======== Supplied data
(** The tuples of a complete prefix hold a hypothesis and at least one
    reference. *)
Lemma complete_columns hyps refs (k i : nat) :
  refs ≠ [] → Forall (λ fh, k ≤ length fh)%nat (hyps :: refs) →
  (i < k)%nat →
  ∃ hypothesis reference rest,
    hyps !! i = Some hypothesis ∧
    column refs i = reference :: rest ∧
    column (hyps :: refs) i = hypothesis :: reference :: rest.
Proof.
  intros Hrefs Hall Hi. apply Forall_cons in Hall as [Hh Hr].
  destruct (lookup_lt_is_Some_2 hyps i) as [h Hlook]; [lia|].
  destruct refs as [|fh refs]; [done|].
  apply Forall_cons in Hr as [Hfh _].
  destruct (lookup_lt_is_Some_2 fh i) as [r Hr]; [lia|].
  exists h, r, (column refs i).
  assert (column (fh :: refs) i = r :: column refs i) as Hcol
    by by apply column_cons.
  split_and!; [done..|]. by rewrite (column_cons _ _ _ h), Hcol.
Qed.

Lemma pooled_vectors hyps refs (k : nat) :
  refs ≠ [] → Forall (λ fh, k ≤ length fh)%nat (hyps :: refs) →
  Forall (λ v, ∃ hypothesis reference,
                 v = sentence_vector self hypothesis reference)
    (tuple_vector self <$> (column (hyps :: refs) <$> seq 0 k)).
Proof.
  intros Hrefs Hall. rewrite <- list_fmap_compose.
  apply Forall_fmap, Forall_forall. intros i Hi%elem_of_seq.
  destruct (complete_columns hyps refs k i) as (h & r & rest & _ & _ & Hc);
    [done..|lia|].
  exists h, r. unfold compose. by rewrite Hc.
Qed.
================
About this exercise — In how many lines of the preceding material does the word "rest" occur? Answer with the number only.

Reply to the task — 4